Quem sabe olhando pra cara de Átila não têm uma experiência mística e
se convertem?
O
que me espanta nisso tudo é a ausência do peão. O Brasil não se divide
entre os devotos de Nossa Senhora da Ciência e os obscurantistas
adoradores do Coiso. A maioria não está nem aí pra isso.
É fêi que dói
No
longínquo começo do ano, lá antes da covid, um bebê brincava com o
controle remoto quando parou na imagem de um pastor neopentecostal
pulando ao som da sanfona, cantando que “fake news é fêi que dói/ O
inimigo é mentiroso/ Jesus Cristo é meu herói/ Ele está na rede ele é um
vírus e quer navegar/ Está sempre online atrás do seu wi-fi pra o
detonar/ E o WhatsApp veio pra roubar sua atenção”
Pois
é. Do outro lado da guerra de anjos e demônios, um neopentecostal
absorveu o linguajar cientificista dos bem-pensantes e traduziu no
popular as mesmas ideias, antes mesmo da pandemia.
Tal
como para o bem-pensante, fake news é uma coisa que dá no celular e
parece um vírus, mas é coisa do demo.

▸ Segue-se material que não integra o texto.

(** Several jobs are resolved one after another. *)
Lemma pool_resolve_all sub arr rdy hd cl new :
  NoDup (rdy.*1 ++ new.*1) -> (forall j, j ∈ new.*1 -> j ∈ sub /\ j ∉ hd) ->
  (forall j m, (j, m) ∈ new -> arr !! j = Some m) ->
  pool_run (mkPool sub arr rdy hd cl) [] (mkPool sub arr (rdy ++ new) hd cl).
Proof.
  revert rdy. induction new as [|[j m] new IH]; intros rdy Hnd Hin Harr; [rewrite app_nil_r; constructor|].
  simpl in *. destruct (Hin j) as [Hsub Hhd]; [set_solver|].
  eapply pool_tau.
  - apply (pool_resolve sub arr rdy hd cl j m); [done | | done | apply Harr; set_solver].
    apply NoDup_app in Hnd as (_ & Hd & _). intros Hj. apply (Hd j Hj). set_solver.
  - replace (rdy ++ (j, m) :: new) with ((rdy ++ [(j, m)]) ++ new) by (by rewrite <- app_assoc).
    apply IH; [|intros; apply Hin; set_solver | intros; apply Harr; set_solver].
    rewrite fmap_app. simpl. by rewrite <- app_assoc.
Qed.

(** *** What a pool's runs guarantee *)

(** The message of the last [Receive] for [j]. *)
Fixpoint last_received (j : Job) (vs : list (Visible M)) : option M :=
  match vs with
  | [] => None
  | Receive j' m :: vs =>
      match last_received j vs with
      | Some m' => Some m'
      | None => if bool_decide (j' = j) then Some m else None
      end
  | _ :: vs => last_received j vs
  end.

Lemma last_received_app j vs1 vs2 :
  last_received j (vs1 ++ vs2)
  = match last_received j vs2 with Some m => Some m | None => last_received j vs1 end.
Proof.
  induction vs1 as [|v vs1 IH]; simpl; [by destruct (last_received j vs2)|].
  destruct v; try done. rewrite IH. by destruct (last_received j vs2).
Qed.

(** A job is ready or handed back once, after it was submitted and with the
    message that arrived last for it. *)
Record pool_ok (vs : list (Visible M)) (p : Pool M) : Prop := mkPoolOk {
  po_once : NoDup ((ready p).*1 ++ handed p);
  po_submitted : forall j, j ∈ (ready p).*1 ++ handed p -> j ∈ submitted p;
  po_submits : forall j, j ∈ submitted p -> Submit j ∈ vs;
  po_arrived : forall j, arrived p !! j = last_received j vs;
  po_ready : forall j m, (j, m) ∈ ready p -> arrived p !! j = Some m;
  po_handed : forall j m, Deliver j m ∈ vs -> j ∈ handed p
}.

Lemma pool_ok_new : pool_ok [] new_Pool.
Proof. split; simpl; try set_solver. constructor. Qed.
Lemma message_serves cfg evs n s :
  hops_at cfg evs n s ->
  exists ip, convertToIPM (m_result s) (m_costs s) = Some ip /\ serves evs (Z.of_nat n) ip.
Proof.
  intros (_ & _ & _ & Hch). unfold chain_at in Hch. destruct (Z.eqb_spec (Z.of_nat n) 0) as [Hn|Hn].
  { destruct Hch as [-> ->]. rewrite Hn. by eexists. }
  destruct Hch as (Hr & Hc & b & r & Heq). rewrite Heq in *.
  pose proof (chain_plain _ _ Hr) as Hpl. destruct (hops_of_chain _ _ Hr) as (hs & Hhs & Hes).
  exists (mkIPM (Some (m_costs s)) None (Some (Z.of_nat n)) hs). split.
  - unfold convertToIPM.
    rewrite split_plain by (by apply plain_rev).
    rewrite Hhs. simpl. rewrite bool_decide_eq_true_2; [done|].
    apply Forall_cons in Hpl as [Hb _]. done.
  - unfold serves, arrives. cbn [hops target_trace_position checkpoint_id ipm_costs].
    rewrite Hes, leads_navigate by done. split; [done|]. split; [done|]. split; [done|]. split.
    { apply length_mapM in Hhs. rewrite <- Hhs, length_rev. by eapply leads_length. }
    rewrite (proj2 (Z.eqb_neq _ _)) by lia. rewrite Hc. unfold calculate_costs, COST_CHANGE.
    do 2 f_equal. rewrite <- change_costs_rev. apply change_costs_fst.
    rewrite <- Hes, <- list_fmap_compose. done.
Qed.

(** One request. *)
Lemma calculate_at cfg evs n s o ip0 :
  m_use_checkpoints cfg = false -> distinct cfg (positions evs) ->
  hops_at cfg evs n s -> Z.of_nat n <= o <= Z.of_nat (length (positions evs)) ->
  Z.of_nat (length (positions evs)) + 2 < 2 ^ 29 ->
  exists ip s', calculateFollowingHop cfg o ip0 s = Some (true, ip, s') /\
    serves evs o ip /\ hops_at cfg evs (Z.to_nat o) s'.
Proof.
  intros Hcp Hd Hs Ho Hlen. unfold calculateFollowingHop. destruct (Z.eqb_spec o 0) as [Ho0|Ho0].
  - assert (n = 0%nat) as -> by lia. pose proof Hs as (Hp & Hrd & Hk & Hres & Hcost).
    assert (hops_at cfg evs 0 (mkHops (m_trace_pos s) 0 (m_trace_reader s) (m_next_cp_id s) (m_last_positions s)
               (m_checkpoints s) (m_trace_events s) [])) as Hs' by done.
    destruct (message_serves _ _ _ _ Hs') as (ip & Hip & Hserv).
    cbn [m_result m_costs] in *. rewrite Hip, Ho0. cbn [mbind option_bind]. eauto.
  - pose proof (follow_loop_at cfg evs o Hcp Hd ltac:(lia) (follow_fuel s) n s Hs ltac:(lia)) as Hf.
    rewrite (proj2 (Z.leb_le _ _)) in Hf by lia. destruct Hf as (s' & -> & Hs').
    { pose proof (reader_remaining _ _ _ (proj1 (proj2 Hs))). unfold follow_fuel. lia. }
    destruct (message_serves _ _ _ _ Hs') as (ip & Hip & Hserv). cbn [mbind option_bind]. rewrite Hip.
    rewrite Z2Nat.id in Hserv by lia. cbn [mbind option_bind]. eauto.
Qed.

(** Successive requests, as a campaign makes them. *)
Fixpoint requests (cfg : Config) (offs : list Z) (s : SmartHops) : option (list (bool * InjectionPointMessage)) :=
  match offs with
  | [] => Some []
  | off :: offs =>
      '(ok, ip, s) ← calculateFollowingHop cfg off (mkIPM None None None []) s;
      rest ← requests cfg offs s;
      Some ((ok, ip) :: rest)
  end.

Lemma requests_serve cfg evs offs n s :
  m_use_checkpoints cfg = false -> distinct cfg (positions evs) ->
  hops_at cfg evs n s -> Z.of_nat (length (positions evs)) + 2 < 2 ^ 29 ->
  Forall (fun o => Z.of_nat n <= o <= Z.of_nat (length (positions evs))) offs -> StronglySorted Z.le offs ->
  exists answers, requests cfg offs s = Some answers /\
    Forall2 (fun o a => a.1 = true /\ serves evs o a.2) offs answers.
Proof.
  intros Hcp Hd Hs Hlen Hr Hso. revert n s Hs Hr. induction Hso as [|o offs Hso IH Hle]; intros n s Hs Hr.
  { by exists []. }
  apply Forall_cons in Hr as [Ho Hr]. simpl.
  destruct (calculate_at cfg evs n s o (mkIPM None None None [])) as (ip & s' & -> & Hserv & Hs'); try done.
  destruct (IH (Z.to_nat o) _ Hs') as (ans & Hans & Hall).
  { rewrite Forall_forall in *. intros x Hx. specialize (Hr x Hx). specialize (Hle x Hx). lia. }
  simpl. rewrite Hans. simpl. eexists. split; [done|]. by constructor.
Qed.

(** C6. The chains lead where they should: for every trace and every ascending
    sequence of requested positions, following the hops of the answer from the
    start of the trace stops exactly at the requested position, which is also
    the recorded target, and the recorded costs, which are computed
    incrementally, are those of the cost model. *)
Theorem smarthops_chains_arrive cfg evs offs :
  m_use_checkpoints cfg = false ->
  (m_use_weights cfg = true \/ Forall NoDup (positions evs)) ->
  Z.of_nat (length (positions evs)) + 2 < 2 ^ 29 ->
  Forall (fun o => 0 <= o <= Z.of_nat (length (positions evs))) offs -> StronglySorted Z.le offs ->
  exists answers, requests cfg offs (init evs) = Some answers /\
    Forall2 (fun o a => a.1 = true /\ serves evs o a.2) offs answers.
Proof.
  intros Hcp Hd Hlen Hr Hso. apply (requests_serve cfg evs offs 0); try done. apply hops_at_init.
Qed.

(** A request beyond the end of the trace is refused. *)
Theorem smarthops_end_of_trace cfg evs off ip :
  m_use_checkpoints cfg = false ->
  (m_use_weights cfg = true \/ Forall NoDup (positions evs)) ->
  Z.of_nat (length (positions evs)) < off < 2 ^ 29 - 2 ->
  exists s', calculateFollowingHop cfg off ip (init evs) = Some (false, ip, s').
Proof.
  intros Hcp Hd Hoff. unfold calculateFollowingHop. rewrite (proj2 (Z.eqb_neq _ _)) by lia.
  pose proof (follow_loop_at cfg evs off Hcp Hd ltac:(lia) (follow_fuel (init evs)) 0 (init evs)
    (hops_at_init _ _) ltac:(lia)) as Hf.
  rewrite (proj2 (Z.leb_gt _ _)) in Hf by lia. destruct Hf as (s' & ->).
  { pose proof (reader_remaining evs 0 (m_trace_reader (init evs)) (proj1 (proj2 (hops_at_init cfg evs)))).
    unfold follow_fuel. lia. }
  simpl. eauto.
Qed.

(** ** The command-line tool *)

(** What the tool reports for position [i]. *)
Definition reported (evs : list Trace_Event) (i : Z) (x : list result_tuple * Z) : Prop :=
  fst <$> navigate (fst <$> x.1) 0 (flat 1 (positions evs)) = Some i /\ x.2 = calculate_costs x.1.

Fixpoint reported_from (evs : list Trace_Event) (i : Z) (xs : list (list result_tuple * Z)) : Prop :=
  match xs with
  | [] => True
  | x :: xs => reported evs i x /\ reported_from evs (i + 1) xs
  end.

Lemma reported_snoc evs i xs x :
  reported_from evs i xs -> reported evs (i + Z.of_nat (length xs)) x -> reported_from evs i (xs ++ [x]).
Proof.
  revert i. induction xs as [|x0 xs IH]; intros i; simpl.
  - rewrite Z.add_0_r. auto.
  - intros [Hx0 Hxs] Hx. split; [done|]. apply IH; [done|].
    by replace (i + 1 + Z.of_nat (length xs)) with (i + Z.of_nat (S (length xs))) by lia.
Qed.

Lemma hop_step_next_cp cfg s s' :
  m_use_checkpoints cfg = false -> hop_step cfg s = Some s' -> m_next_cp_id s' = m_next_cp_id s.
Proof.
  intros Hcp. unfold hop_step. destruct (hop_found _); [by intros [= <-]|]. destruct (best_te _); [|done].
  destruct (delete_hops _ _ _ _ _ _ _) as [[[r c] f]|]; [|done]. cbn [mbind option_bind].
  destruct (head r); [|done]. cbn [mbind option_bind]. rewrite Hcp. by intros [= <-].
Qed.

Lemma SmartAlgorithm_loop_at cfg evs :
  m_use_checkpoints cfg = false -> distinct cfg (positions evs) ->
  Z.of_nat (length (positions evs)) + 2 < 2 ^ 29 ->
  forall fuel n s c, hops_at cfg evs n s -> (length (drop n (positions evs)) < fuel)%nat ->
  (n <= length (positions evs))%nat ->
  length (co_results c) = n -> reported_from evs 1 (co_results c) -> co_checkpoints c = [] ->
  exists s' c', SmartAlgorithm_loop fuel cfg s c = Some (s', c') /\
    length (co_results c') = length (positions evs) /\ reported_from evs 1 (co_results c') /\ co_checkpoints c' = [].
Proof.
  intros Hcp Hd Hlen. induction fuel as [|fuel IH]; intros n s c Hs Hfuel Hn Hc Hrep Hck; [lia|].
  pose proof Hs as (Hpos & Hrd & Hk & Hch). cbn [SmartAlgorithm_loop]. unfold read_position.
  pose proof (reader_next evs n (m_trace_reader s) (m_trace_pos s) (m_trace_events s) Hrd ltac:(lia)) as Hnext.
  destruct (positions evs !! n) as [l|] eqn:Hl; cycle 1.
  { destruct Hnext as (r' & ->). cbn iota. apply lookup_ge_None in Hl. eexists _, c. split; [done|].
    split; [lia | done]. }
  destruct Hnext as (r' & -> & Hr'). cbn iota. pose proof (lookup_lt_Some _ _ _ Hl).
  destruct (hop_step_at cfg evs n l (mkHops (Z.of_nat n + 1) (m_costs s) r' (m_next_cp_id s) (m_last_positions s)
    (m_checkpoints s) l (m_result s))) as (s' & Hstep & Hs'); try done; [lia|].
  rewrite Hstep. cbn [mbind option_bind]. apply hop_step_next_cp in Hstep; [|done].
  rewrite bool_decide_eq_true_2 by done. rewrite length_drop in Hfuel.
  destruct Hs' as (Hp' & Hr2 & Hk2 & Hch2) eqn:HsE. pose proof Hch2 as Hch3. unfold chain_at in Hch3.
  rewrite (proj2 (Z.eqb_neq _ _)) in Hch3 by lia. destruct Hch3 as (Hld & Hcost & b & r & Hres).
  apply (IH (S n)); [done | rewrite length_drop; lia | lia | | | done].
  - simpl. rewrite length_app. simpl. lia.
  - apply reported_snoc; [done|]. rewrite Hc. rewrite Hcost, Hres in *.
    assert ((m_costs s' =? 0) = false) as Hz.
    { apply Z.eqb_neq. rewrite Hcost. pose proof (change_costs_range ((b, Z.of_nat (S n)) :: r)). lia. }
    unfold reported. cbn [fst snd].
    rewrite leads_navigate by done. split; [simpl; f_equal; lia|].
    unfold calculate_costs, COST_CHANGE. rewrite change_costs_rev.
    rewrite Hcost in Hz. by rewrite Hz.
Qed.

Então só Jesus na causa. E só aí
repousa a discordância; afinal, os bem-pensantes sabem que Jesus é coisa
de obscurantista, de quem não tem Ciência no coração. De quem vai pra
rua sem máscara, e comete genocídio.
Ateus que não sabem ser laicos
Da
minha condição de ateia não-militante, digo que prefiro religioso
assumido a esse povo que enruste a religiosidade e faz essas gambiarras
pra ter fé. Imerso em milênios de pensamento, o religioso aprendeu a
separar fé de razão e ciência.
Isso
está na própria noção de laicismo: as coisas da fé são de natureza
privada, e as da razão estão sujeitas ao escrutínio público. A razão une
os homens de todo credo; a ciência não admite autoridade que não a da
razão e da experiência. Mas quando esses ateus confusos entram em cena
se arrogando a posse da ciência, a discussão fica impraticável.